**Problem**. Return exactly the lines that run from the one with "begins n b end." to the last line of the entries below, both included, and nothing else.

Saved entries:
=== Begin Enclosure ===
(* ===== verification/BsimCtrl.v ===== *)
(** The simulator's side of the socket: [cpp/BsimCtrl.cxx], the functions the
    simulated design imports to fetch register accesses and to answer them, the
    methods of [bsv/BsimTop.bsv] that call them, each from a rule of its own,
    with the FIFO of the words written, and the composition with the
    application's side in [Bsim]: the design, which is a parameter, sees the
    register accesses of the application once and in order. *)

From stdpp Require Import base gmap list fin_maps.
From Stdlib Require Import ZArith Lia.
From S2P Require Import Prelude PortalTypes PortalCore Poller PortalSocket Bsim.

Definition MAX_FD_ARRAY : nat := 10.

(** The static variables; [int_respitem] is the one local to [interruptLevel]. *)
Record Ctrl : Type := {
  head_req : memrequest;
  head_sockfd : Z;
  head_valid : Z;
  head_inflight : Z;
  respitem : memresponse;
  int_respitem : memresponse;
  fd_array : list Z;
  fd_array_index : Z
}.

Definition set_head_req (v : memrequest) (c : Ctrl) : Ctrl :=
  {| head_req := v; head_sockfd := head_sockfd c; head_valid := head_valid c;
     head_inflight := head_inflight c; respitem := respitem c; int_respitem := int_respitem c;
     fd_array := fd_array c; fd_array_index := fd_array_index c |}.
Definition set_head_sockfd (v : Z) (c : Ctrl) : Ctrl :=
  {| head_req := head_req c; head_sockfd := v; head_valid := head_valid c;
     head_inflight := head_inflight c; respitem := respitem c; int_respitem := int_respitem c;
     fd_array := fd_array c; fd_array_index := fd_array_index c |}.
Definition set_head_valid (v : Z) (c : Ctrl) : Ctrl :=
  {| head_req := head_req c; head_sockfd := head_sockfd c; head_valid := v;
     head_inflight := head_inflight c; respitem := respitem c; int_respitem := int_respitem c;
     fd_array := fd_array c; fd_array_index := fd_array_index c |}.
Definition set_head_inflight (v : Z) (c : Ctrl) : Ctrl :=
  {| head_req := head_req c; head_sockfd := head_sockfd c; head_valid := head_valid c;
     head_inflight := v; respitem := respitem c; int_respitem := int_respitem c;
     fd_array := fd_array c; fd_array_index := fd_array_index c |}.
Definition set_respitem (v : memresponse) (c : Ctrl) : Ctrl :=
  {| head_req := head_req c; head_sockfd := head_sockfd c; head_valid := head_valid c;
     head_inflight := head_inflight c; respitem := v; int_respitem := int_respitem c;
     fd_array := fd_array c; fd_array_index := fd_array_index c |}.
Definition set_int_respitem (v : memresponse) (c : Ctrl) : Ctrl :=
  {| head_req := head_req c; head_sockfd := head_sockfd c; head_valid := head_valid c;
     head_inflight := head_inflight c; respitem := respitem c; int_respitem := v;
     fd_array := fd_array c; fd_array_index := fd_array_index c |}.
Definition set_fds (l : list Z) (n : Z) (c : Ctrl) : Ctrl :=
  {| head_req := head_req c; head_sockfd := head_sockfd c; head_valid := head_valid c;
     head_inflight := head_inflight c; respitem := respitem c; int_respitem := int_respitem c;
     fd_array := l; fd_array_index := n |}.

Definition memresponse_zero : memresponse := {| mresp_portal := 0; mresp_data := 0; mresp_tag := 0 |}.
Definition memrequest_zero : memrequest :=
  {| mreq_portal := 0; mreq_write_flag := 0; mreq_addr := NULL; mreq_data_or_tag := 0 |}.
Definition Ctrl_start : Ctrl :=
  {| head_req := memrequest_zero; head_sockfd := 0; head_valid := 0; head_inflight := 0;
     respitem := memresponse_zero; int_respitem := memresponse_zero;
     fd_array := replicate MAX_FD_ARRAY 0; fd_array_index := 0 |}.

Definition mreq_bytes (r : memrequest) : list Z :=
  memrequest_bytes (mreq_portal r) (mreq_write_flag r)
    (match mreq_addr r with Pint a => a | _ => 0 end) (mreq_data_or_tag r) 0.

Section Ctrl.
Context {K : Type} `{!SockOs K}.

(** The simulator's process: its variables and the kernel. *)
Local Abbreviation S := (Ctrl * K)%type.

Definition upd (f : Ctrl -> Ctrl) : M S unit := modifyW (fun s => (f (fst s), snd s)).
Definition ctrl : M S Ctrl := fun s => Ok (fst s) s.
Definition sys {A} (f : K -> A * K) : M S A := fun s =>
  let '(a, k) := f (snd s) in Ok a (fst s, k).

(** [portalSendFd(fd, &obj, sizeof(obj), -1)] *)
Definition ctl_send (fd : Z) (l : list Z) : M S unit :=
  rc ← sys (sk_sendmsg fd l None);
  if decide (rc <> Z.of_nat (length l)) then exit 1 else mret tt.

(** [portalRecvFd]: the result, [recvfd], and the bytes of the object. *)
Definition ctl_recv (fd : Z) (old : list Z) : M S (Z * Z * list Z) :=
  r ← sys (sk_recvmsg fd (Z.of_nat (length old)));
  match r with
  | REof => mret (0, -1, old)
  | RErr => mret (-1, -1, old)
  | RData l None => mret (Z.of_nat (length l), -1, overlay l old)
  | RData l (Some (ScmRights f)) => mret (Z.of_nat (length l), f, overlay l old)
  | RData l (Some OtherCmsg) => exit 1
  end.

(** A turn of the loop of [pthread_worker]. *)
Definition worker_accept (listening_socket : Z) : M S unit :=
  sockfd ← sys (sk_accept listening_socket);
  if decide (sockfd = -1) then exit 1
  else
    c ← ctrl;
    l ← defined (zupd (fd_array c) (fd_array_index c) sockfd);
    upd (set_fds l (fd_array_index c + 1)).

Fixpoint send_all (fds : list Z) (l : list Z) : M S unit :=
  match fds with [] => mret tt | f :: fds => ctl_send f l ;; send_all fds l end.

Definition interruptLevel (ivalue : Z) : M S unit :=
  c ← ctrl;
  if decide (ivalue <> mresp_data (int_respitem c)) then
    let r := {| mresp_portal := MAGIC_PORTAL_FOR_SENDING_INTERRUPT; mresp_data := ivalue;
                mresp_tag := mresp_tag (int_respitem c) |} in
    upd (set_int_respitem r) ;;
    send_all (take (Z.to_nat (fd_array_index c)) (fd_array c)) (memresponse_bytes r)
  else mret tt.

(** The [for] loop of [checkForRequest] over the clients. *)
Fixpoint check_clients (fds : list Z) : M S unit :=
  match fds with
  | [] => mret tt
  | f :: fds =>
      upd (set_head_sockfd f) ;;
      c ← ctrl;
      '(rv, recvfd, l) ← ctl_recv f (mreq_bytes (head_req c));
      upd (set_head_req (memrequest_of l)) ;;
      if decide (rv > 0) then
        assert (bool_decide (rv = memrequest_size)) ;;
        c ← ctrl;
        upd (set_respitem {| mresp_portal := mreq_portal (head_req c); mresp_data := mresp_data (respitem c);
                             mresp_tag := mresp_tag (respitem c) |}) ;;
        upd (set_head_valid 1) ;;
        upd (set_head_inflight 1) ;;
        if decide (recvfd <> -1) then
          upd (set_head_req {| mreq_portal := mreq_portal (head_req c);
                               mreq_write_flag := mreq_write_flag (head_req c);
                               mreq_addr := mreq_addr (head_req c); mreq_data_or_tag := u32 recvfd |})
        else mret tt
      else check_clients fds
  end.
Lemma get_buf_ok b x w : md_bufs w !! b = Some x -> get_buf b w = Ok x w.
Proof. intros H. unfold get_buf. by rewrite H. Qed.

Definition with_buf (b : nat) (x : pa_buffer) (w : W) : W := set_bufs (<[b := x]> (md_bufs w)) w.
Definition mapped_buf (cnt va : Z) (x : pa_buffer) : pa_buffer :=
  {| pb_size := pb_size x; pb_kmap_cnt := cnt; pb_vaddr := va; pb_sg := pb_sg x |}.

Lemma with_buf_twice b x y w : with_buf b x (with_buf b y w) = with_buf b x w.
Proof. unfold with_buf, set_bufs. cbn. by rewrite insert_insert_eq. Qed.

Fixpoint begins (n : nat) (b : nat) : M W unit :=
  match n with O => mret tt | S n => rc ← pa_dma_buf_begin_cpu_access b; assert (bool_decide (rc = 0)) ;; begins n b end.
Fixpoint ends (n : nat) (b : nat) : M W unit :=
  match n with O => mret tt | S n => pa_dma_buf_end_cpu_access b ;; ends n b end.

Lemma begins_mapped n : forall b x cnt va w, md_bufs w !! b = Some (mapped_buf cnt va x) -> va <> 0 ->
  1 <= cnt -> cnt + Z.of_nat n < 2 ^ 31 ->
  begins n b w = Ok tt (with_buf b (mapped_buf (cnt + Z.of_nat n) va x) w).
Proof.
  induction n as [|n IH]; intros b x cnt va w Hb Hva Hc Hn; cbn [begins].
  - unfold with_buf, set_bufs. rewrite Z.add_0_r. rewrite insert_id by done. by destruct w.
  - erewrite bind_ok. 2:{ unfold pa_dma_buf_begin_cpu_access. rewrite (bind_ok _ _ _ _ _ (get_buf_ok _ _ _ Hb)).
      cbn [mapped_buf pb_kmap_cnt pb_vaddr]. rewrite decide_False by lia. rewrite decide_False by done. reflexivity. }
    unfold mbind, M_bind, assert. rewrite bool_decide_eq_true_2 by done.
    change (set_bufs _ w) with (with_buf b (mapped_buf (s32 (cnt + 1)) va x) w). rewrite s32_small by lia.
    rewrite (IH b x (cnt + 1) va) by (try apply lookup_insert_eq; done || lia).
    rewrite with_buf_twice. do 3 f_equal. lia.
Qed.

Lemma end_access_ok b x cnt va w : md_bufs w !! b = Some (mapped_buf cnt va x) -> 1 <= cnt < 2 ^ 31 ->
  pa_dma_buf_end_cpu_access b w =
  Ok tt (with_buf b (mapped_buf (cnt - 1) (if decide (cnt - 1 = 0) then 0 else va) x) w).
Proof.
  intros Hb Hc. unfold pa_dma_buf_end_cpu_access. rewrite (bind_ok _ _ _ _ _ (get_buf_ok _ _ _ Hb)).
  cbn [mapped_buf pb_kmap_cnt pb_vaddr pb_size pb_sg]. by rewrite s32_small by lia.
Qed.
=== End Enclosure ===
**Response to the exercise**.
  match n with O => mret tt | S n => rc ← pa_dma_buf_begin_cpu_access b; assert (bool_decide (rc = 0)) ;; begins n b end.
Fixpoint ends (n : nat) (b : nat) : M W unit :=
  match n with O => mret tt | S n => pa_dma_buf_end_cpu_access b ;; ends n b end.

Lemma begins_mapped n : forall b x cnt va w, md_bufs w !! b = Some (mapped_buf cnt va x) -> va <> 0 ->
  1 <= cnt -> cnt + Z.of_nat n < 2 ^ 31 ->
  begins n b w = Ok tt (with_buf b (mapped_buf (cnt + Z.of_nat n) va x) w).
Proof.
  induction n as [|n IH]; intros b x cnt va w Hb Hva Hc Hn; cbn [begins].
  - unfold with_buf, set_bufs. rewrite Z.add_0_r. rewrite insert_id by done. by destruct w.
  - erewrite bind_ok. 2:{ unfold pa_dma_buf_begin_cpu_access. rewrite (bind_ok _ _ _ _ _ (get_buf_ok _ _ _ Hb)).
      cbn [mapped_buf pb_kmap_cnt pb_vaddr]. rewrite decide_False by lia. rewrite decide_False by done. reflexivity. }
    unfold mbind, M_bind, assert. rewrite bool_decide_eq_true_2 by done.
    change (set_bufs _ w) with (with_buf b (mapped_buf (s32 (cnt + 1)) va x) w). rewrite s32_small by lia.
    rewrite (IH b x (cnt + 1) va) by (try apply lookup_insert_eq; done || lia).
    rewrite with_buf_twice. do 3 f_equal. lia.
Qed.

Lemma end_access_ok b x cnt va w : md_bufs w !! b = Some (mapped_buf cnt va x) -> 1 <= cnt < 2 ^ 31 ->
  pa_dma_buf_end_cpu_access b w =
  Ok tt (with_buf b (mapped_buf (cnt - 1) (if decide (cnt - 1 = 0) then 0 else va) x) w).
Proof.
  intros Hb Hc. unfold pa_dma_buf_end_cpu_access. rewrite (bind_ok _ _ _ _ _ (get_buf_ok _ _ _ Hb)).
  cbn [mapped_buf pb_kmap_cnt pb_vaddr pb_size pb_sg]. by rewrite s32_small by lia.
Qed.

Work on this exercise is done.